Went to the thomasville track this past week . i will be an adult here . the nieghborhood is not the best , they where broken into a few days before thanksgiving and things where broken and paint was stolen and used to paint all over walls and the floor one of the perps even painted a choice word on the wall very big and bright its been a couple weeks since that happened and they still havent painted over that wall . imo they have alot to do to that building to get it up to standard . i love slot car racing but until they do somthing i will not be attending this place . there is another track 15 min from them owned by same person and much better clean and just an over all good place to run .. i hate to be this way but if i cant bring my girlfriend in without worry or some kids then i wont race at there.


----------



## Rawafx (Jul 20, 1999)

Hey Danny,
You need to come over here and run some laps!

Bob Weichbrodt
[email protected]
Winston-Salem, NC


----------



## dhamby123 (Jan 6, 2007)

bob i hear ya but i just cant get away from the 1/24th scale it was my first slot car and i have really liked it ever since i first ran them and to me ho will never be as fun to me as 1/24th . just like 1/24th will never be as fun as ho for you . but i still have a few ho cars and still have some little parma controllers for them . i just love those big ole metal chassis with all the adjustment and options thay have . i hope you guys have been having a good race season though . 1/32 huh i never thought you would get into anything othere than ho . i got a big box of 1/32 track if ya interested in makin yourself a little home track so you can run your cars at the house a little bit . the main power track piece is wired up to run a power supply and wire up a board for the parma controllers wanna trade some stuff for it ? im needing a turbo controller to run my 1/24 crap(as you would say haha) if ya got a half way des. parma turbo 2 or 3 ohm id trade ya for that .


----------



## Rawafx (Jul 20, 1999)

Hi Danny,
I may have an extra Turbo controller downstairs or at least some parts, I may even have a resistor.....I'll look tonight when I get home from work.
Did you see the article in the W-S Journal about HO racing here at my home?

Bob Weichbrodt
[email protected]n.com
W-S, NC


----------



## dhamby123 (Jan 6, 2007)

yea do that for me bob i really could use a controller just let me know . no i sure didnt we dont get the paper so i rarely read it . that sounds pretty cool. hey i found a pretty sick slot place out in mooresville . seems like they have it going on .


----------



## Rawafx (Jul 20, 1999)

Danny,
I have an extra Turbo controller that could use some TLC. I can't find the one double barrel resistor I had and it could use some new wires. It's also got some wierd box mounted on the back of it. Give me a call today at work or come on by Paul's Cycling & Fitness and I'll give it to you.
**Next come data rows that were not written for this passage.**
(** * env_validator: schema extraction and validation of .env files

    A shallow embedding of [env_validator.py].  Python [str] values are
    lists of characters; a character is a code point below 256 (Rocq's
    [ascii]), and the [str] methods used by the program ([strip], [lower],
    [find], ...) are given with Python's behaviour on that range.  The
    regular-expression engine, [float] and [urlparse] belong to Python's
    library, not to the program: they are parameters of the development. *)

From Stdlib Require Import Ascii String DecimalString DecimalZ List Bool Arith
  ZArith Lia.
From Stdlib Require Import Sorting.Sorted Sorting.Permutation.
Import ListNotations.

(** ** Python strings *)

Definition str := list ascii.

Definition py (s : string) : str := list_ascii_of_string s.

Module Py.

(** [str.isspace] on one character: the code points 9-13, 28-32, 133
    and 160 are Python's whitespace below 256. *)
Definition isspace (c : ascii) : bool :=
  let n := nat_of_ascii c in
  ((9 <=? n) && (n <=? 13)) || ((28 <=? n) && (n <=? 32))
  || (n =? 133) || (n =? 160).

(** [s.lstrip(chars)], [s.rstrip(chars)] and [s.strip(chars)] for a
    set of characters given as a predicate. *)
Fixpoint lstrip_by (p : ascii -> bool) (s : str) : str :=
  match s with
  | c :: r => if p c then lstrip_by p r else s
  | [] => []
  end.

Definition rstrip_by (p : ascii -> bool) (s : str) : str :=
  rev (lstrip_by p (rev s)).

Definition strip_by (p : ascii -> bool) (s : str) : str :=
  rstrip_by p (lstrip_by p s).

Definition lstrip : str -> str := lstrip_by isspace.
Definition rstrip : str -> str := rstrip_by isspace.
Definition strip : str -> str := strip_by isspace.

Definition is_char (c : ascii) : ascii -> bool := Ascii.eqb c.

(** [s.strip(c)] and [s.rstrip(c)] for a one-character argument. *)
Definition strip_char (c : ascii) : str -> str := strip_by (is_char c).
Definition rstrip_char (c : ascii) : str -> str := rstrip_by (is_char c).

(** [str.lower] on one character: A-Z and the Latin-1 capitals
    192-222 (except the multiplication sign 215) move up by 32. *)
Definition lower_char (c : ascii) : ascii :=
  let n := nat_of_ascii c in
  if ((65 <=? n) && (n <=? 90))
     || ((192 <=? n) && (n <=? 222) && negb (n =? 215))
  then ascii_of_nat (n + 32) else c.

Definition lower (s : str) : str := map lower_char s.

Definition eqb (a b : str) : bool :=
  if list_eq_dec ascii_dec a b then true else false.

(** [x in xs] for a list of strings. *)
Definition mem (x : str) (xs : list str) : bool := existsb (eqb x) xs.

(** [s.startswith(p)] and [s.endswith(p)]. *)
Fixpoint startswith (s p : str) : bool :=
  match p, s with
  | [], _ => true
  | _ :: _, [] => false
  | a :: p', b :: s' => Ascii.eqb a b && startswith s' p'
  end.

Definition endswith (s p : str) : bool := startswith (rev s) (rev p).

(** [s.find(c)] for a one-character [c]: the first index, if any. *)
Fixpoint find (c : ascii) (s : str) : option nat :=
  match s with
  | [] => None
  | a :: r => if Ascii.eqb a c then Some 0
              else option_map S (find c r)
  end.

(** [sep.join(xs)] for a one-character separator. *)
Fixpoint join (sep : ascii) (xs : list str) : str :=
  match xs with
  | [] => []
  | [x] => x
  | x :: r => x ++ sep :: join sep r
  end.

(** Truth value of a string or list: non-empty. *)
Definition truthy {A} (l : list A) : bool :=
  match l with [] => false | _ => true end.

Definition last_char (s : str) : option ascii :=
  match rev s with [] => None | c :: _ => Some c end.

End Py.

Definition squote : ascii := "'"%char.
Definition dquote : ascii := Ascii false true false false false true false false.
Definition comma : ascii := ","%char.
Definition slash : ascii := "/"%char.
Definition backslash : ascii := "\"%char.
Definition hash : ascii := "#"%char.

(** ** Parsing utilities *)

(** [_strip_quotes]: one pair of matching outer quotes is removed. *)
Definition _strip_quotes (token : str) : str :=
  let token := Py.strip token in
  match token, Py.last_char token with
  | c0 :: rest, Some cl =>
      if (2 <=? length token) && Ascii.eqb c0 cl
         && (Ascii.eqb c0 squote || Ascii.eqb c0 dquote)
      then removelast rest else token
  | _, _ => token
  end.

(** [_parse_default_value_with_quote_info]: [(value, was_quoted)], with
    [None] for the schema's bare None. *)
Definition _parse_default_value_with_quote_info (token : str)
  : option str * bool :=
  let raw := Py.rstrip_char comma (Py.strip token) in
  if Py.eqb (Py.lower raw) (py "none") then (None, false)
  else
    let was_quoted :=
      match raw, Py.last_char raw with
      | c0 :: _, Some cl =>
          (2 <=? length raw)
          && (Ascii.eqb c0 squote || Ascii.eqb c0 dquote)
          && Ascii.eqb cl c0
      | _, _ => false
      end in
    (Some (_strip_quotes raw), was_quoted).

(** *** The list tokenizer *)

(** The local variables of [_tokenize_list]. *)
Record tok_state := mkTok {
  items : list str;
  current : str;
  in_quote : bool;
  quote_char : option ascii;
  in_regex : bool;
  regex_escaped : bool
}.

Definition tok_init : tok_state :=
  mkTok [] [] false None false false.

Definition is_quote_char (st : tok_state) (ch : ascii) : bool :=
  match quote_char st with
  | Some q => Ascii.eqb ch q
  | None => false
  end.

(** One turn of the [while] loop, on the character [ch = s[i]]. *)
Definition tok_step (st : tok_state) (ch : ascii) : tok_state :=
  if in_quote st then
    mkTok (items st) (current st ++ [ch])
          (if is_quote_char st ch then false else true)
          (quote_char st) (in_regex st) (regex_escaped st)
  else if in_regex st then
    if Ascii.eqb ch backslash then
      mkTok (items st) (current st ++ [ch]) false (quote_char st)
            true (negb (regex_escaped st))
    else
      mkTok (items st) (current st ++ [ch]) false (quote_char st)
            (if Ascii.eqb ch slash && negb (regex_escaped st)
             then false else true)
            false
  else if Ascii.eqb ch squote || Ascii.eqb ch dquote then
    mkTok (items st) (current st ++ [ch]) true (Some ch)
          false (regex_escaped st)
  else if Ascii.eqb ch slash then
    mkTok (items st) (current st ++ [ch]) false (quote_char st)
          true false
  else if Ascii.eqb ch comma then
    let token := Py.strip (current st) in
    mkTok (if Py.truthy token then items st ++ [token] else items st)
          [] false (quote_char st) false (regex_escaped st)
  else
    mkTok (items st) (current st ++ [ch]) false (quote_char st)
          false (regex_escaped st).

Definition tok_finish (st : tok_state) : list str :=
  let token := Py.strip (current st) in
  if Py.truthy token then items st ++ [token] else items st.

Definition _tokenize_list (inner : str) : list str :=
  tok_finish (fold_left tok_step (Py.strip inner) tok_init).

(** *** Python's library *)

(** What [re.compile] gives: a pattern, [re.error] with its message, or
    the [ValueError] of a flag the pattern cannot take. *)
Inductive compile_result (P : Type) : Type :=
| Compiled (compiled : P)
| ReError (e : str)
| FlagError (e : str).
Arguments Compiled {P} compiled.
Arguments ReError {P} e.
Arguments FlagError {P} e.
I'll be there until 4PM.

Bob Weichbrodt
[email protected]
W-S, NC


----------



## dhamby123 (Jan 6, 2007)

Thanks bob see ya tonight .


----------



## dhamby123 (Jan 6, 2007)

thanks for the controller and parts bob i rebuilt it last night took alot of tlc but i got it working great and smooth as a babys butt. also put the 10 ohm in my othere controller i dunno if thats gonna work but we will see .


----------



## Rawafx (Jul 20, 1999)

Cool,
I may head over to Archdale tonight to watch.

Bob Weichbrodt
[email protected]
W-S, NC


----------



## dhamby123 (Jan 6, 2007)

That would be cool bob. we should have atleast 4 or 5 racers tonight . you might even find some wire and a few things you could use in the shop i dunno ..


----------